Segment Open

(** * Character-level RNN notebook: alphabet, batching and sampling

    A shallow embedding of the Python code of
    [Char level rnn/Character_Level_RNN_Exercise-cn.ipynb]:
    the character dictionaries ([int2char], [char2int]), [one_hot_encode],
    [get_batches], [predict] and [sample].

    Conventions.
    - A Python character (a [str] of length one) is an [ascii]; a [str] is a
      [string], iterated through [list_ascii_of_string].
    - A [dict] is a [gmap]; a lookup [d[k]] of an absent key raises
      [KeyError].
    - Python exceptions are values of [exn]; a computation that may raise
      returns a [result].  [predict] and [sample] also change state (the
      random generator, the number of forward passes): they live in the
      state-and-exception monad [M].
    - Probabilities (float32 in the notebook) are rationals [Q]; rounding is
      not modelled, and NumPy's test that probabilities sum to one within a
      tolerance is the test that they sum to one.
    - The network, its softmax and the random generator are parameters
      ([Backend], [CharRNN]); [torch.topk] and [np.random.choice] are
      modelled as these libraries behave.
    - The notebook is an exercise: the body of [get_batches] is left blank.
      Its blanks are filled from the specification and marked so.

    Outline: exceptions; the alphabet; [one_hot_encode]; [get_batches];
    [predict] and [sample]; an example network; then the properties, in the
    same order. *)

From Stdlib Require Import QArith Lqa Ascii.
From Stdlib Require String.
From stdpp Require Import gmap strings list sorting.

Local Open Scope nat_scope.

(** ** Exceptions and results *)

(** The exception classes the notebook's code and its library calls can raise.
    The last three are names of the specification, which the notebook does
    not define. *)
Inductive exn : Set :=
  | KeyError
  | TypeError
  | ValueError
  | IndexError
  | RuntimeError
  | UnboundLocalError
  | ZeroDivisionError
  | InsufficientDataError
  | InvalidTopKError
  | EmptyPrimeError.

Inductive result (A : Type) : Type :=
  | Ok (a : A)
  | Raise (e : exn).
Arguments Ok {A} a.
Arguments Raise {A} e.

Global Instance exn_eq_dec : EqDecision exn.
Proof. solve_decision. Defined.

Definition is_ok {A} (r : result A) : bool :=
  match r with Ok _ => true | Raise _ => false end.

(** Comparison of probabilities is decidable. *)
Global Instance Qlt_decision : RelDecision Qlt.
Proof.
  intros x y. destruct (Qlt_le_dec x y) as [Hlt | Hle].
  - left. exact Hlt.
  - right. intros Hlt. exact (Qle_not_lt _ _ Hle Hlt).
Defined.

(** ** The alphabet *)

Module Alphabet.

(** [enumerate(chars)]: the pairs [(0, c0), (1, c1), ...]. *)
Definition enumerate {A} (l : list A) : list (nat * A) :=
  zip (seq 0 (length l)) l.

(** [int2char = dict(enumerate(chars))]. *)
Definition int2char (chars : list ascii) : gmap nat ascii :=
  foldl (fun d '(ii, ch) => <[ii := ch]> d) ∅ (enumerate chars).

(** [char2int = {ch: ii for ii, ch in int2char.items()}].  A [dict] keeps
    insertion order, so [int2char.items()] yields the pairs of
    [enumerate(chars)] in order; a later pair overwrites an earlier one
    with the same character. *)
Definition char2int (chars : list ascii) : gmap ascii nat :=
  foldl (fun d '(ii, ch) => <[ch := ii]> d) ∅ (enumerate chars).

(** The two dictionaries once the pairs before index [n] have been entered
    into [d]: the state of the construction part of the way through the
    list. *)
Definition fill_int2char (d : gmap nat ascii) (n : nat)
    (l : list ascii) : gmap nat ascii :=
  foldl (fun d '(ii, ch) => <[ii := ch]> d) d (zip (seq n (length l)) l).

Definition fill_char2int (d : gmap ascii nat) (n : nat)
    (l : list ascii) : gmap ascii nat :=
  foldl (fun d '(ii, ch) => <[ch := ii]> d) d (zip (seq n (length l)) l).
Arguments createHeaderLines {Any} str labels col_lengths b centered extra_spaces.
Arguments createWordsLines {Any} str wordsTable col_lengths b centered extra_spaces.
Arguments createWordsLines_loop {Any} str col_lengths b centered extra_spaces wordsTable _lines.
Arguments col_lengths_of {Any} str rows labels.
Arguments make_table {Any} str rows labels centered.

(** A table of strings: [str] of a [str] is the string itself. *)
Definition str_id (s : pystr) : pystr := s.

(** ** Notions used to state the properties *)

Definition single_line (s : pystr) : Prop := Forall (fun c => c <> newline) s.

(** The text made of the lines [above], each followed by a newline, and then
    of [bottom]. *)
Definition emit (above : list pystr) (bottom : pystr) : pystr :=
  flat_map (fun l => l ++ [newline]) above ++ bottom.

(** Replacing one character by another is a character-wise substitution. *)
Definition subst_char (a b c : pychar) : pychar := if N.eqb a c then b else c.

(** What the loop of [firstLine] appends for the columns [cols]. *)
Definition segments (b : Border) (extra_spaces : Z) (cols : list Z) : pystr :=
  flat_map (fun c => str_mul (h b) (c + extra_spaces) ++ tc b) cols.

(** The sum of the widths of the cells and of the bars between them. *)
Definition inner_width (es : Z) (cols : list Z) : Z :=
  fold_right (fun c acc => Z.max 0 (c + es) + 1 + acc) 0 cols.
Lemma cache_isolation_witness :
  let st := (listTasks Sample.alice Sample.e0 Sample.st1).2 in
  Sample.alice ≠ Sample.bob ∧
  cache (run_op Sample.bob (CreateTask {[ "title" := JStr "Walk dog" ]}) Sample.e600 st).2
    !! cacheKey Sample.alice
  = cache st !! cacheKey Sample.alice.
Proof.
  intros st.
  assert (Sample.alice ≠ Sample.bob) as Hne by discriminate.
  split; [exact Hne|].
  exact (cache_isolation Sample.alice Sample.bob _ Sample.e600 st Hne).
Defined.

Lemma failed_request_keeps_store_witness :
  let r := DELETE_tasks_id (Some "Bearer garbage") (_id Sample.milk) in
  succeeded (app Plain.jws_sign Plain.jws_decode Plain.jws_verify
               Plain.bcrypt_hash Plain.bcrypt_compare None r Sample.e0 Sample.st1).1 = false ∧
  tasks (app Plain.jws_sign Plain.jws_decode Plain.jws_verify
           Plain.bcrypt_hash Plain.bcrypt_compare None r Sample.e0 Sample.st1).2
  = tasks Sample.st1.
Proof.
  intros r.
  assert (succeeded (app Plain.jws_sign Plain.jws_decode Plain.jws_verify
                       Plain.bcrypt_hash Plain.bcrypt_compare None r Sample.e0
                       Sample.st1).1 = false) as H by (vm_compute; reflexivity).
  split; [exact H|].
  exact (proj2 (proj1 (failed_request_keeps_store Plain.jws_sign Plain.jws_decode
                         Plain.jws_verify Plain.bcrypt_hash Plain.bcrypt_compare None
                         r Sample.e0 Sample.st1) H)).
Defined.

Lemma create_ignores_other_fields_witness :
  let b : body_t := {[ "title" := JStr "Buy milk" ]} in
  let b' : body_t := {[ "title" := JStr "Buy milk"; "userId" := JStr Sample.bob;
                        "_id" := JStr "65f000000000000000000000" ]} in
  b !! "title" = b' !! "title" ∧ b !! "complete" = b' !! "complete" ∧
  createTask Sample.alice b Sample.e0 init = createTask Sample.alice b' Sample.e0 init.
Proof.
  intros b b'.
  assert (b !! "title" = b' !! "title") as Ht by reflexivity.
  assert (b !! "complete" = b' !! "complete") as Hc by reflexivity.
  split; [exact Ht|]. split; [exact Hc|].
  exact (create_ignores_other_fields Sample.alice b b' Sample.e0 init Ht Hc).
Defined.

Lemma validation_keeps_other_keys_witness :
  let b : body_t := {[ "title" := JStr " Buy oat milk "; "userId" := JStr Sample.bob ]} in
  ("userId" ∉ fields validateTaskUpdate) ∧
  (validationResult validateTaskUpdate b).2 !! "userId" = Some (JStr Sample.bob).
Proof.
  intros b.
  assert ("userId" ∉ fields validateTaskUpdate) as Hk.
  { intros H. apply elem_of_cons in H as [H|H]; [discriminate|].
    apply elem_of_cons in H as [H|H]; [discriminate|]. by apply elem_of_nil in H. }
  split; [exact Hk|].
  exact (validation_keeps_other_keys validateTaskUpdate b "userId" Hk).
Defined.

Lemma reachable_titles_witness :
  let token := jwt_sign Plain.jws_sign Sample.alice "change-me-in-env" 1700000000000 in
  let st := (app Plain.jws_sign Plain.jws_decode Plain.jws_verify
               Plain.bcrypt_hash Plain.bcrypt_compare None
               (POST_tasks (Some ("Bearer " +:+ token)) {[ "title" := JStr "  Buy milk " ]})
               Sample.e0 init).2 in
  reachable Plain.jws_sign Plain.jws_decode Plain.jws_verify
    Plain.bcrypt_hash Plain.bcrypt_compare None st ∧
  Sample.milk ∈ tasks st ∧
  JS.trim (title Sample.milk) = title Sample.milk ∧
  (3 ≤ String.length (title Sample.milk))%nat.
Proof.
  intros token st.
  assert (reachable Plain.jws_sign Plain.jws_decode Plain.jws_verify
            Plain.bcrypt_hash Plain.bcrypt_compare None st) as Hreach.
  { apply reachable_step, reachable_init. }
  assert (Sample.milk ∈ tasks st) as Hin.
  { assert (tasks st = [Sample.milk]) as -> by (vm_compute; reflexivity).
    apply list_elem_of_here. }
  split; [exact Hreach|]. split; [exact Hin|].
  exact (reachable_titles Plain.jws_sign Plain.jws_decode Plain.jws_verify
           Plain.bcrypt_hash Plain.bcrypt_compare None st Hreach Sample.milk Hin).
Defined.

Lemma reachable_store_cache_witness :
  let create := CreateTask {[ "title" := JStr "Buy milk" ]} in
  let σ := (arun [Begin Sample.alice create Sample.e0; Exec 0 None;
                  Resume 0 (now Sample.e0);
                  Begin Sample.alice ListTasks Sample.e0; Exec 0 None;
                  Resume 0 (now Sample.e0)] boot).1 in
  areach σ ∧
  (NodeCache.v <$> cache (current σ) !! cacheKey Sample.alice) = Some [Sample.milk] ∧
  NoDup (_id <$> tasks (current σ)) ∧
  ∀ owner ent x,
    cache (current σ) !! cacheKey owner = Some ent → x ∈ NodeCache.v ent →
    userId x = Some owner.
Proof.
  intros create σ.
  assert (areach σ) as Hreach by apply areach_arun, areach_boot.
  split; [exact Hreach|]. split; [vm_compute; reflexivity|].
  destruct (reachable_store_cache σ Hreach) as (Hnd & Hc & _).
  split; [exact Hnd|exact Hc].
Defined.
(** C2, as amended.  How [launchLanguageService] ends, from the answers
    of the host.  The acquisition command is executed once.
    - Its promise rejects: the reason is thrown, no path is checked.
    - It resolves to a falsy result: the code throws its own [Error],
      naming runtime version 3.1; no path is checked.
    - It gives a runtime: the selected server path (the value of
      [NANINOVEL_LANGUAGE_SERVER_PATH], or what [context.asAbsolutePath]
      returns for the packaged path) is asked of [existsSync], once, as
      selected, before [path.resolve].  If the answer is [false] the
      code throws its own [Error], naming that path.  If it is [true]
      the code throws no error of its own: the run goes on to
      [client.onReady] and returns, or throws the reason that promise
      was rejected with.
    So an [Error] of the code's own making is thrown exactly when one
    of the two checks fails, and the only other throws are rejections
    passed on. *)
Theorem launch_throws_iff_setup_fails (context : ExtensionContext)
  (channel : OutputChannel) (w : World) :
  let r := exec host (launchLanguageService context channel) w in
  let acquired :=
    host acquireCall
      (snd (host (LoggerInfo "Launching Naninovel language service...") w)) in
  (acquisitions (trace r) = [fst acquired] /\
   match fst acquired with
   | Rejected reason =>
       outcome r = Threw (Rejection reason) /\ existsChecks (trace r) = []
   | Fulfilled None =>
       outcome r = Threw (NewError "Failed to install .NET runtime v3.1.")
       /\ existsChecks (trace r) = []
   | Fulfilled (Some runtime) =>
       let env :=
         host envCall
           (snd (host (LoggerDebug
                         ("Found dotnet command at '"
                          ++ path_resolve (dotnetPath runtime) ++ "'."))
                   (snd acquired))) in
       let selected :=
         match fst env with
         | Some local => (local, snd env)
         | None =>
             host (AsAbsolutePath context "server/NaninovelLanguageServer.dll")
               (snd env)
         end in
       let found := fst (host (ExistsSync (fst selected)) (snd selected)) in
       existsChecks (trace r) = [(fst selected, found)] /\
       if found then
         exists client ready,
           readiness (trace r) = [(client, ready)] /\
           outcome r =
             match ready with
             | Fulfilled _ => Returned tt
             | Rejected reason => Threw (Rejection reason)
             end
       else
         outcome r =
           Threw (NewError
                    ("Language server does not exist at '"
                     ++ fst selected ++ "'."))
   end)
  /\
  ((exists text, outcome r = Threw (NewError text)) <->
   (In (Fulfilled None) (acquisitions (trace r)) \/
    exists path, In (path, false) (existsChecks (trace r)))).
Proof.
  cbv zeta. split; [ | apply own_errors_in_trace ].
  unfold launchLanguageService.
  rewrite exec_bind, exec_call. cbn [outcome trace final].
  destruct (host (LoggerInfo _) w) as [[] w1]. cbn [fst snd].
  rewrite exec_bind, ensureDotnetRuntimeInstalled_run.
  cbn [outcome trace final].
  destruct (host acquireCall w1) as [[[runtime|]|reason] w2]; cbn [fst snd].
  2, 3: repeat split; reflexivity.
  rewrite exec_bind, exec_call. cbn [outcome trace final].
  destruct (host (LoggerDebug _) w2) as [[] w3]. cbn [fst snd].
  rewrite exec_bind, ensureLanguageServerExists_run.
  cbv zeta. cbn [outcome trace final].
  unfold packagedServerPath.
  destruct (host envCall w3) as [[local|] w4]; cbn [fst snd];
    [ | destruct (host (AsAbsolutePath _ _) w4) as [local w5];
        cbn [fst snd] ];
    (destruct (host (ExistsSync local) _) as [[] w6]; cbn [fst snd];
     unfold verdict; cbn [outcome trace final];
     [ | split; [reflexivity | split; reflexivity] ]).
  all: repeat (rewrite exec_bind, exec_call; cbn [outcome trace final];
               match goal with
               | |- context [host ?e ?w] =>
                   lazymatch w with
                   | context [host] => fail
                   | _ => destruct (host e w) as [? ?]
                   end
               end; cbn [fst snd]).
  all: rewrite exec_bind;
    match goal with
    | |- context [exec host (configureTelemetry ?c) ?w] =>
        destruct (configureTelemetry_runs host c w) as [HO HC];
        destruct (exec host (configureTelemetry c) w) as [o tc wc];
        cbn [outcome trace final] in *; subst o; shapes
    end.
  all: repeat (rewrite exec_bind, exec_call; cbn [outcome trace final];
               match goal with
               | |- context [host ?e ?w] =>
                   lazymatch w with
                   | context [host] => fail
                   | _ => destruct (host e w) as [? ?]
                   end
               end; cbn [fst snd]).
  all: rewrite exec_bind;
    match goal with
    | ready : Settled HostError unit |- _ => destruct ready as [[] | reason]
    end;
    cbn [await exec outcome trace final];
    try rewrite exec_call; cbn [outcome trace final];
    try (match goal with
         | |- context [host ?e ?w] => destruct (host e w) as [[] ?]
         end; cbn [fst snd]);
    unfold readiness; observe;
    (split; [reflexivity | split; [reflexivity | ]]);
    do 2 eexists; split; reflexivity.
Qed.
(* ===== verification/_CoqProject ===== *)
-Q . S2P
Prelude.v
PyFloat.v
PyText.v
PyLines.v
PyJson.v
Sha256.v
CoreTypes.v
Markers.v
Enumerator.v
Applier.v
MutationSpec.v
Gate.v
GateSpec.v
Board.v
Pareto.v
ParetoSpec.v
Governance.v
GovernanceSpec.v
Params.v
Records.v
Configuration.v
Journal.v
Lineage.v
Measurement.v
Loss.v
Scoring.v
Aggregation.v
AggregationSpec.v
Strategy.v
FieldRecord.v
Receipt.v
ReceiptSpec.v
JournalSpec.v
Resolve.v
ResolveSpec.v
Rating.v
PlackettLuce.v
RatingSpec.v
DetectableEffect.v
ChampionGate.v
Driver.v
Gauntlet.v
Bracket.v
SingleElim.v
SingleElimSpec.v
DoubleElim.v
DoubleElimSpec.v
Swiss.v
SwissSpec.v
Racing.v
RacingSpec.v
EvidenceGate.v
Confirmation.v
ConfirmationSpec.v
Registry.v
RegistrySpec.v
Replicates.v
Control.v
ControlSpec.v
Containment.v
Verdict.v
VerdictSpec.v
Settlement.v
ReceiptScans.v
ReplaySpec.v
SettlementSpec.v
RoundLog.v
RoundLogSpec.v
EventLog.v
Dialects.v
Reducer.v
LossCodec.v
TelemetrySpec.v
Kernel.v
Lock.v
Host.v
Elo.v
Recombine.v
Resume.v
ResumeSpec.v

Segment Closed

Repeat, exactly as they stand above, the lines from the line with "passed on. *)" to the line with "(snd (host (LoggerInfo", both lines included.

    passed on. *)
Theorem launch_throws_iff_setup_fails (context : ExtensionContext)
  (channel : OutputChannel) (w : World) :
  let r := exec host (launchLanguageService context channel) w in
  let acquired :=
    host acquireCall
      (snd (host (LoggerInfo "Launching Naninovel language service...") w)) in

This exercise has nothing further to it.